[Saved entries]
■ ■ ■ ■

(** A frame of one statement reaches the match on its class. *)
Lemma decode_one class ps :
  represents doc [anon_stmt (rsntr_iri class) ps] -> plain_props ps ->
  class ∉ ["BlobRef"; "Row"; "Projection"; "Vibration"; "Graph"] ->
  exists s, node_has doc s (typed (rsntr_iri class) ps) /\ decode doc = decode_single doc s class.
Proof.
  intros Hr Hps Hc.
  destruct (scan_represents doc _ [rsntr_iri class] Hr) as (ss & Hscan & _ & Hn & Hlen).
  { constructor; [|constructor]. by exists ps. }
  destruct ss as [|s [|]]; try done. exists s.
  inversion Hn as [|? ? ? ? [Hs _] _]; subst. split; [done|].
  unfold decode. rewrite Hscan. cbn [zip_with foldl scan_step type_triple predicate object].
  rewrite bool_decide_true by done. cbn [negb]. unfold rsntr_iri. rewrite strip_prefix_app.
  rewrite !elem_of_cons in Hc. rewrite (bool_decide_false (class = "BlobRef")) by naive_solver.
  cbn [existsb app forallb subject]. rewrite !bool_decide_false by (done || naive_solver).
  cbn [andb]. unfold only.
  rewrite !filter_cons_False by naive_solver. done.
Qed.

End single.
(* ===== verification/Transport.v ===== *)
(** * Transport: frames over one QUIC bi stream, and the hello exchange

    Models the stream half of [crates/transport/src/iroh_transport.rs]: the
    receive loop and its buffer, the plain-text probe, the hello handshake of
    both sides, and the modulation gate of [route_request]. The network is
    data: [reads] holds what the peer's half of the stream will deliver, one
    entry per [read] call, and [writes] the outcome of each [write_all]. *)

From S2P Require Import Prelude RustStd Vocab External Value Envelope Frame Decode Encode Wire.

Inductive TransportError : Type :=
| Protocol (e : ProtocolError)
| Stream (m : msg)
| InvalidPeerId (m : msg)
| InvalidTicket (m : msg)
| Bind (m : msg)
| Dial (m : msg)
| Handshake (m : msg)
| Refused (code reason : msg)
| Blobs (m : msg).

(** An [async] call: ready, or still waiting for the peer. *)
Inductive poll (A : Type) : Type :=
| Ready (r : result TransportError A)
| Pending.
Arguments Ready {A} r.
Arguments Pending {A}.

(** [RecvStream::read]: [Ok(Some(n))], [Ok(None)], [Err(e)]. *)
Inductive read_event : Type :=
| RdData (bs : list Byte.byte)
| RdEof
| RdErr (e : string).

Record IrohRequestStream : Type := mkStream {
  reads : list read_event;
  writes : list (option string);
  sent : list Byte.byte;
  finished : bool;
  buf : list Byte.byte;
  eof : bool
}.

Definition IrohRequestStream_new (reads : list read_event) (writes : list (option string)) :
    IrohRequestStream := mkStream reads writes [] false [] false.

Definition set_buf (b : list Byte.byte) (s : IrohRequestStream) : IrohRequestStream :=
  mkStream (reads s) (writes s) (sent s) (finished s) b (eof s).
Definition set_eof (s : IrohRequestStream) : IrohRequestStream :=
  mkStream (reads s) (writes s) (sent s) (finished s) (buf s) true.
Definition set_reads (r : list read_event) (s : IrohRequestStream) : IrohRequestStream :=
  mkStream r (writes s) (sent s) (finished s) (buf s) (eof s).
Lemma decode_projection_object p sts :
  stmts_of (OProjection p) = Some sts -> represents doc sts ->
  list_ok (pj_offers p) = true -> forallb point_ok (pj_offers p) = true ->
  decode doc = Ok (normal (OProjection p)).
Proof.
  intros Hsts Hr Hl Hok. cbn [stmts_of] in Hsts. apply (inj Some) in Hsts. subst sts.
  assert (Hpts : Forall (fun pt => point_ok pt = true) (pj_offers p)).
  { apply Forall_forall. intros pt Hin. apply (proj1 (forallb_forall _ _) Hok).
    by apply list_elem_of_In. }
  destruct (scan_represents doc _
    (cls_PROJECTION :: map (fun pt => kind_class (pt_kind pt)) (pj_offers p)) Hr)
    as (ss & Hscan & _ & Hn & _).
  { constructor; [eexists; split; [reflexivity|]; plain|].
    apply Forall2_fmap, Forall_Forall2_diag, Forall_true. intros pt.
    exists (point_props pt). split; [done|apply plain_point_props]. }
  destruct ss as [|s ss]; [by apply Forall2_length in Hn|].
  apply Forall2_cons in Hn as [[Hs _] Hn]. apply Forall2_fmap_l in Hn.
  cbn [zip_with foldl scan_step type_triple predicate object subject existsb app] in Hscan.
  rewrite bool_decide_true in Hscan by done. cbn [negb] in Hscan.
  change (strip_prefix RSNTR_NS cls_PROJECTION) with (Some "Projection") in Hscan.
  cbn match in Hscan. rewrite bool_decide_false in Hscan by done.
  edestruct (scan_points ss (map (fun pt => kind_class (pt_kind pt)) (pj_offers p))
               [(s, "Projection")] None) as (extra & alien & Hx & Hextra).
  { apply Forall_fmap. eapply Forall_impl; [exact Hpts|]. intros pt Hpt. cbn.
    unfold point_ok in Hpt. rewrite !andb_true_iff in Hpt. destruct Hpt as [[[Hk _] _] _].
    destruct (pt_kind pt) as [| | | |c]; try done. cbn.
    apply negb_true_iff, bool_decide_eq_false in Hk. rewrite !elem_of_cons in Hk. naive_solver. }
  rewrite Hx in Hscan. unfold decode. rewrite Hscan. cbn beta iota.
  rewrite bool_decide_false by done. cbn [app forallb]. rewrite bool_decide_false by done.
  assert (only ((s, "Projection") :: extra) "Projection" = Ok (Some s)) as ->.
  { unfold only. rewrite filter_cons_True, filter_none; [done| |done].
    eapply Forall_impl; [exact Hextra|]. by intros [? ?]. }
  cbn [andb rbind]. unfold read_projection, anon_stmt in *. cbn [s_props] in Hs.
  opt Hs prop_ID (pj_id p).
  assert (Hoffers : match one doc s prop_OFFERS with
                    | None => Ok []
                    | Some head => let? items := rdf_list doc head in traverse (read_offer doc) items
                    end = Ok (map normal_point (pj_offers p))).
  { destruct (pj_offers p) as [|pt pts].
    - by rewrite (one_none _ _ _ prop_OFFERS Hs) by by lookups.
    - destruct (one_some _ _ _ prop_OFFERS
        (AColl (map (fun pt => AIri (pt_iri pt)) (pt :: pts))) Hs) as (tm & l & -> & Hm); [by lookups|].
      apply rdf_list_matches in Hm as (tms & l' & -> & Hall);
        [|rewrite length_map; by apply list_ok_bound].
      cbn [rbind]. by eapply traverse_offers. }
  rewrite Hoffers. done.
Qed.
Lemma check_cells_Ok columns cells :
  check_cells columns cells = Ok tt <-> Forall (fun '(name, _) => name ∈ columns) cells.
Proof.
  induction cells as [|[name v] cells IH]; cbn; [done|].
  assert (Hm : existsb (fun c => bool_decide (c = name)) columns = true <-> name ∈ columns).
  { rewrite existsb_exists. setoid_rewrite bool_decide_eq_true.
    setoid_rewrite <-list_elem_of_In. naive_solver. }
  rewrite Forall_cons. destruct (existsb _ _); cbn; naive_solver.
Qed.

Lemma check_rows_Ok columns n rows n' :
  check_rows columns n rows = (Ok tt, n') <-> row_run columns n rows n'.
Proof.
  split.
  - revert n. induction rows as [|row rows IH]; intros n; cbn [check_rows].
    { intros [= ->]. constructor. }
    destruct (Z.eqb_spec (row_seq row) n); cbn [negb]; [|done].
    destruct (check_cells columns (row_cells row)) as [[]|err] eqn:E; [|done].
    intros Hr%IH. constructor; [done| |done]. by apply check_cells_Ok.
  - induction 1 as [|n row rows n' Hs Hc _ IH]; cbn; [done|].
    rewrite Hs, Z.eqb_refl. cbn. by rewrite (proj2 (check_cells_Ok _ _) Hc).
Qed.

(** What may still arrive in a given state. *)
Definition expects (s : State) (n : Z) (objs : list EnvelopeObject) : Prop :=
  match s with
  | AwaitHeader => n = 0 /\ response objs
  | Rows columns => rows_body columns n objs
  | Graphs => graphs_body n objs
  | Generics => generics_body objs
  | Finished => objs = []
  | Failed => False
  end.

Definition at_state (s : State) (n : Z) : ResponseReader := mkReader id s n.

■ ■ ■ ■

• Action item:
Looking at the entries above, can you reproduce exactly the lines from the one that holds "existsb_exists. setoid_rewrite bool_decide_eq_true." through the one that holds "intros Hr%IH. constructor;", and only those?

• Answer space:
  { rewrite existsb_exists. setoid_rewrite bool_decide_eq_true.
    setoid_rewrite <-list_elem_of_In. naive_solver. }
  rewrite Forall_cons. destruct (existsb _ _); cbn; naive_solver.
Qed.

Lemma check_rows_Ok columns n rows n' :
  check_rows columns n rows = (Ok tt, n') <-> row_run columns n rows n'.
Proof.
  split.
  - revert n. induction rows as [|row rows IH]; intros n; cbn [check_rows].
    { intros [= ->]. constructor. }
    destruct (Z.eqb_spec (row_seq row) n); cbn [negb]; [|done].
    destruct (check_cells columns (row_cells row)) as [[]|err] eqn:E; [|done].
    intros Hr%IH. constructor; [done| |done]. by apply check_cells_Ok.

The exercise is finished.